Although Samoset appears to have been important in establishing initial relations with the Pilgrims, Squanto was undoubtedly the main factor in the Pilgrims' survival. In addition, he also served as an intermediary between the Pilgrims and Massasoit, the Grand Sachem of the Wampanoag (original name Ousamequin or "Yellow Feather"). As such, he was instrumental in the friendship treaty that the two signed, allowing the settlers to occupy the area around the former Patuxet village. Massasoit honored this treaty until his death in 1661.

==Thanksgiving==
In the fall of 1621, the Plymouth colonists and Wampanoag shared an autumn harvest feast.
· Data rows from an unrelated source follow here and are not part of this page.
Lemma cat_app l1 l2 : cat (l1 ++ l2) = cat l1 +:+ cat l2.
Proof. induction l1 as [|s l IH]; [done|]. cbn [app cat]. by rewrite IH, string_app_assoc. Qed.

Lemma for_up_collect (f : Z → string) data lo hi out :
  (lo ≤ hi ≤ length data)%nat →
  for_up (Z.of_nat lo) (Z.of_nat hi) (λ j out, b ← aget data j; Some (out +:+ f b)) out =
  Some (out +:+ cat (f <$> take (hi - lo) (drop lo data))).
Proof.
  intros H.
  destruct (for_up_Some (λ j o, o = out +:+ cat (f <$> take (Z.to_nat j - lo) (drop lo data))) (Z.of_nat lo) (Z.of_nat hi)
    (λ j out, b ← aget data j; Some (out +:+ f b)) out) as (o & E & ->); [lia| | |by rewrite E, Nat2Z.id].
  - intros j o Hj ->. destruct (aget_is_Some data j) as [b Hb]; [lia|]. rewrite Hb. eexists. split; [done|].
    apply aget_lookup in Hb. replace (Z.to_nat (j + 1) - lo)%nat with (S (Z.to_nat j - lo)) by lia.
    rewrite (take_S_r _ _ b), fmap_app, cat_app.
    + cbn [fmap list_fmap cat]. by rewrite string_app_nil, string_app_assoc.
    + rewrite lookup_drop. by replace (lo + (Z.to_nat j - lo))%nat with (Z.to_nat j) by lia.
  - rewrite Nat2Z.id, Nat.sub_diag. cbn [take fmap list_fmap cat]. by rewrite string_app_nil.
Qed.

Lemma chars_spec data lo hi out :
  (lo ≤ hi ≤ length data)%nat →
  chars data (Z.of_nat lo) (Z.of_nat hi) out = Some (out +:+ cat (show_char <$> take (hi - lo) (drop lo data))).
Proof. apply for_up_collect. Qed.

Lemma extra_spaces_spec n out : extra_spaces (Z.of_nat n) out = Some (out +:+ cat (replicate n "   ")).
Proof.
  destruct (for_up_Some (λ j o, o = out +:+ cat (replicate (Z.to_nat j) "   ")) 0 (Z.of_nat n)
    (λ _ out, Some (out +:+ "   ")) out) as (o & E & ->); [lia| | |by unfold extra_spaces; rewrite E, Nat2Z.id].
  - intros j o Hj ->. eexists. split; [done|]. replace (Z.to_nat (j + 1)) with (Z.to_nat j + 1)%nat by lia.
    rewrite replicate_add, cat_app, string_app_assoc. done.
  - change (cat (replicate (Z.to_nat 0) "   ")) with EmptyString. by rewrite string_app_nil.
Qed.

(** The rows complete before byte [16 * q], and the text after [n] bytes. *)
Definition rows (data : list Z) (q : nat) : string :=
  cat ((λ k, row (take 16 (drop (16 * k) data))) <$> seq 0 q).
Definition hexes (data : list Z) (lo hi : nat) : string :=
  cat ((λ b, " " +:+ hex2 b) <$> take (hi - lo) (drop lo data)).
Definition partial (data : list Z) (n : nat) : string :=
  match n with
  | O => EmptyString
  | S m => let q := (m / 16)%nat in rows data q +:+ "   " +:+ hexes data (16 * q) n
  end.

Lemma rows_S data q : rows data (S q) = rows data q +:+ row (take 16 (drop (16 * q) data)).
Proof.
  unfold rows. rewrite seq_S, fmap_app, cat_app. cbn [fmap list_fmap cat Nat.add]. by rewrite string_app_nil.
Qed.

Lemma hexdump_rows data n :
  (0 < n ≤ length data)%nat → let q := ((n - 1) / 16)%nat in
  hexdump (take n data) = rows data q +:+ row (take (n - 16 * q) (drop (16 * q) data)).
Proof.
  intros Hn q. unfold hexdump. rewrite length_take_le by lia.
  assert ((n + 15) / 16 = S q)%nat as ->.
  { unfold q. replace (n + 15)%nat with ((n - 1) + 1 * 16)%nat by lia. rewrite Nat.div_add by lia. lia. }
  assert (16 * q ≤ n - 1)%nat by (apply Nat.Div0.mul_div_le).
  rewrite seq_S, fmap_app, cat_app. cbn [fmap list_fmap cat Nat.add]. rewrite string_app_nil. f_equal.
  - unfold rows. f_equal. apply list_fmap_ext. intros i k Hk%lookup_seq. f_equal.
    rewrite skipn_firstn_comm, take_take. f_equal. lia.
  - f_equal. rewrite skipn_firstn_comm, take_take. f_equal.
    pose proof (Nat.div_mod (n - 1) 16). pose proof (Nat.mod_upper_bound (n - 1) 16). fold q in H0. lia.
Qed.

Lemma hexes_snoc data lo n b :
  (lo ≤ n)%nat → data !! n = Some b → hexes data lo (S n) = hexes data lo n +:+ " " +:+ hex2 b.
Proof.
  intros Hle Hb. unfold hexes. replace (S n - lo)%nat with (S (n - lo)) by lia.
  rewrite (take_S_r _ _ b), fmap_app, cat_app; [cbn [fmap list_fmap cat]; by rewrite string_app_nil|].
  rewrite lookup_drop. by replace (lo + (n - lo))%nat with n by lia.
Qed.

(** A row whose bytes are all written is closed by the gap and its
    characters. *)
Lemma close_row data q n :
  (16 * q ≤ n ≤ 16 * q + 16)%nat → (n ≤ length data)%nat →
  ("   " +:+ hexes data (16 * q) n) +:+ cat (replicate (16 * q + 16 - n) "   ") +:+ GAP +:+
    cat (show_char <$> take (n - 16 * q) (drop (16 * q) data)) +:+ nl =
  row (take (n - 16 * q) (drop (16 * q) data)).
Proof.
  intros H Hl. unfold row, hexes. rewrite length_take_le by (rewrite length_drop; lia).
  replace (16 - (n - 16 * q))%nat with (16 * q + 16 - n)%nat by lia. by rewrite string_app_assoc.
Qed.

Lemma row_end m : (S m mod 16 = 0)%nat → ∃ q, S m = (16 * S q)%nat ∧ (m / 16 = q)%nat.
Proof.
  intros E. pose proof (Nat.div_mod (S m) 16 ltac:(lia)) as H. rewrite E in H.
  destruct (S m / 16)%nat as [|q] eqn:Eq; [lia|]. exists q. split; [lia|].
  replace m with (15 + q * 16)%nat by lia. by rewrite Nat.div_add.
Qed.

(** Before byte [n] of a new row the previous row is closed. *)
Lemma open_row data n out :
  (n ≤ length data)%nat →
  (if negb (Z.of_nat n =? 0) && (Z.rem (Z.of_nat n) 16 =? 0)
   then out ← chars data (Z.of_nat n - 16) (Z.of_nat n) ((out +:+ partial data n) +:+ GAP); Some (out +:+ nl)
   else Some (out +:+ partial data n)) =
  Some (out +:+ if (n mod 16 =? 0)%nat then rows data (n / 16) else partial data n).
Proof.
  intros Hl. rewrite Z.rem_mod_nonneg by lia. change 16 with (Z.of_nat 16) at 1. rewrite <- Nat2Z.inj_mod.
  destruct (n mod 16)%nat as [|x] eqn:E; cbn [Nat.eqb].
  - rewrite andb_true_r. destruct n as [|m]; [done|]. cbn [Z.eqb negb Z.of_nat].
    rewrite (proj2 (Z.eqb_neq _ 0)) by lia. cbn [negb].
    destruct (row_end m E) as (q & Hq & Hm). unfold partial. rewrite Hm, Hq.
    replace (Z.of_nat (16 * S q) - 16) with (Z.of_nat (16 * q)) by lia. rewrite chars_spec by lia.
    cbn [mbind option_bind]. replace (16 * S q / 16)%nat with (S q) by (symmetry; rewrite Nat.mul_comm; by apply Nat.div_mul).
    rewrite rows_S. replace (take 16 (drop (16 * q) data)) with (take (16 * S q - 16 * q) (drop (16 * q) data)) by (f_equal; lia).
    rewrite <- (close_row data q (16 * S q)) by lia.
    replace (16 * q + 16 - 16 * S q)%nat with 0%nat by lia. cbn [replicate cat]. by rewrite !string_app_assoc.
  - by rewrite andb_false_r.
Qed.


Lemma partial_S data n b :
  data !! n = Some b →
  (if (n mod 16 =? 0)%nat then rows data (n / 16) +:+ "   " else partial data n) +:+ " " +:+ hex2 b = partial data (S n).
Proof.
  intros Hb. unfold partial at 2. pose proof (Nat.div_mod n 16 ltac:(lia)) as Hd.
  destruct (n mod 16 =? 0)%nat eqn:E.
  - apply Nat.eqb_eq in E. rewrite E in Hd. unfold hexes.
    replace (S n - 16 * (n / 16))%nat with 1%nat by lia. replace (16 * (n / 16))%nat with n by lia.
    rewrite (drop_S _ b) by done. cbn [take fmap list_fmap cat]. by rewrite string_app_nil, string_app_assoc.
  - apply Nat.eqb_neq in E. destruct n as [|m]; [done|]. unfold partial.
    assert (m / 16 = S m / 16)%nat as ->.
    { symmetry. apply (Nat.div_unique _ _ _ (S m mod 16 - 1)%nat); [pose proof (Nat.mod_upper_bound (S m) 16); lia|lia]. }
    rewrite (hexes_snoc _ _ _ b (Nat.Div0.mul_div_le _ _) Hb). by rewrite !string_app_assoc.
Qed.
This three-day celebration involving the entire village and about 90 Wampanoag has been celebrated as a symbol of cooperation and interaction between English colonists and Native Americans. The event later inspired 19th-century Americans to establish Thanksgiving as a national holiday in the United States. The harvest celebration took place at the historic site of the Patuxet villages. Squanto's involvement as an intermediary in negotiating the friendship treaty with Massasoit led to the joint feast between the Pilgrims and Wampanoag. This feast was a celebration of the first successful harvest season of the colonists.